Top of Excerpted records

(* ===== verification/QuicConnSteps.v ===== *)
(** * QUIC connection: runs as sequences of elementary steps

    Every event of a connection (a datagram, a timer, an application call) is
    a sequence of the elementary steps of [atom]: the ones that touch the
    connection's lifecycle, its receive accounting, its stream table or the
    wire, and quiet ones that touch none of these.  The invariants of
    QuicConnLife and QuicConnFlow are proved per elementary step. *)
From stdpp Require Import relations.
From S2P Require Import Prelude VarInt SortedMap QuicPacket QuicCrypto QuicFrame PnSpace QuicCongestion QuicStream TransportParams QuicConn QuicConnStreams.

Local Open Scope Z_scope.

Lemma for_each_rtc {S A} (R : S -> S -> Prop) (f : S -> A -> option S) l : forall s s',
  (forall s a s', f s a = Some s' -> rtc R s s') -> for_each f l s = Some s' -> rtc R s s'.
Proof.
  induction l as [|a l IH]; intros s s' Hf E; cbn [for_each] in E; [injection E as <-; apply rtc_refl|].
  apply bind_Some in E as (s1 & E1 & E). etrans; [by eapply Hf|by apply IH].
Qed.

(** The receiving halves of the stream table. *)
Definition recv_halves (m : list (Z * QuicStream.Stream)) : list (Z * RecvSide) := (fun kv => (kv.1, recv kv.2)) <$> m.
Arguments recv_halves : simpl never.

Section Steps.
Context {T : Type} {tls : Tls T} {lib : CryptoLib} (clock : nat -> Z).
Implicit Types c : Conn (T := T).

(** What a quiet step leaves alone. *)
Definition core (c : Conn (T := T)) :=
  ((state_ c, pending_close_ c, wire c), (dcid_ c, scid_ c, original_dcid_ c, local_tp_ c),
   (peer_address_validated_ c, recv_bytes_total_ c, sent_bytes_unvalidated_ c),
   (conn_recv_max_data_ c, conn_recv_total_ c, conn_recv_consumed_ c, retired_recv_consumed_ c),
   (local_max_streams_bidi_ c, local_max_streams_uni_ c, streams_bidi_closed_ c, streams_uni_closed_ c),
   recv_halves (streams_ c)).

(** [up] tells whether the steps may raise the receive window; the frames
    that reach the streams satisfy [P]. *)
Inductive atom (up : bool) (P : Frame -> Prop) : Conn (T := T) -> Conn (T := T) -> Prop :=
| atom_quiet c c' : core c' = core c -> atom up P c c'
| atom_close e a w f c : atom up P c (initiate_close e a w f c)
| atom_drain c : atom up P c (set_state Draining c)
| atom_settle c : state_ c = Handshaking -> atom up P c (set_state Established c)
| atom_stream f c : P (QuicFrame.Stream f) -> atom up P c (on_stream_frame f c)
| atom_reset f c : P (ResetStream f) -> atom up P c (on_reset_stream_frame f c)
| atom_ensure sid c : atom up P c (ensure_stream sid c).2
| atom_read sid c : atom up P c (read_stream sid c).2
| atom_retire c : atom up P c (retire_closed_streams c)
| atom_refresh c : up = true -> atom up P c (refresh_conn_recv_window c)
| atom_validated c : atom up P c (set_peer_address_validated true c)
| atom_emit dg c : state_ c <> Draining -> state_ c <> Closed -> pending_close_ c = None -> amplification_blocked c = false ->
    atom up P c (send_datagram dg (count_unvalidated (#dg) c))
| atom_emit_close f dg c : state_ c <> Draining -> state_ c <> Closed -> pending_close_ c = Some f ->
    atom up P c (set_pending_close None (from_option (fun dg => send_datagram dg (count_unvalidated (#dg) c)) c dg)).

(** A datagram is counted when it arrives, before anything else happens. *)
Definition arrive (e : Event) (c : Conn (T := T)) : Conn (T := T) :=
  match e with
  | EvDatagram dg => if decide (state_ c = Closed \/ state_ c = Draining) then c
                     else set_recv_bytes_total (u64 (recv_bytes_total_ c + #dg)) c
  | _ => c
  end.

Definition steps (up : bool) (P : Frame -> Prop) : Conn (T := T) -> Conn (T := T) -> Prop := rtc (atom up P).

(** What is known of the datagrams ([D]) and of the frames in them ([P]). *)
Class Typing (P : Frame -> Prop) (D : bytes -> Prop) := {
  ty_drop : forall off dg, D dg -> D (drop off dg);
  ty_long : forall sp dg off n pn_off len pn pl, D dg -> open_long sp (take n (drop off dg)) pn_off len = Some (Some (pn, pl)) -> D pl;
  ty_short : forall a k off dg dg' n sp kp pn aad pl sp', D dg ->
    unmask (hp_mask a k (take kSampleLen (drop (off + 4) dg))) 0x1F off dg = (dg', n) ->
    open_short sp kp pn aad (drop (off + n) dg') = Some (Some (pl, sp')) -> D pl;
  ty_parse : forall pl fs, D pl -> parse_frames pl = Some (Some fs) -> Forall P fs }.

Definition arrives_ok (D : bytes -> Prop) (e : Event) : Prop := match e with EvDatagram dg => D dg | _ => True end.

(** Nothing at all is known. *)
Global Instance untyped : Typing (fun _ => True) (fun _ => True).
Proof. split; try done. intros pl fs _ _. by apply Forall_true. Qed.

Bottom of Excerpted records

__Work request__
Look above for the line with "atom up P c c'" and the line with "(set_state Established c)", and reproduce exactly those two lines plus every line between, nothing more.

__The answer__
| atom_quiet c c' : core c' = core c -> atom up P c c'
| atom_close e a w f c : atom up P c (initiate_close e a w f c)
| atom_drain c : atom up P c (set_state Draining c)
| atom_settle c : state_ c = Handshaking -> atom up P c (set_state Established c)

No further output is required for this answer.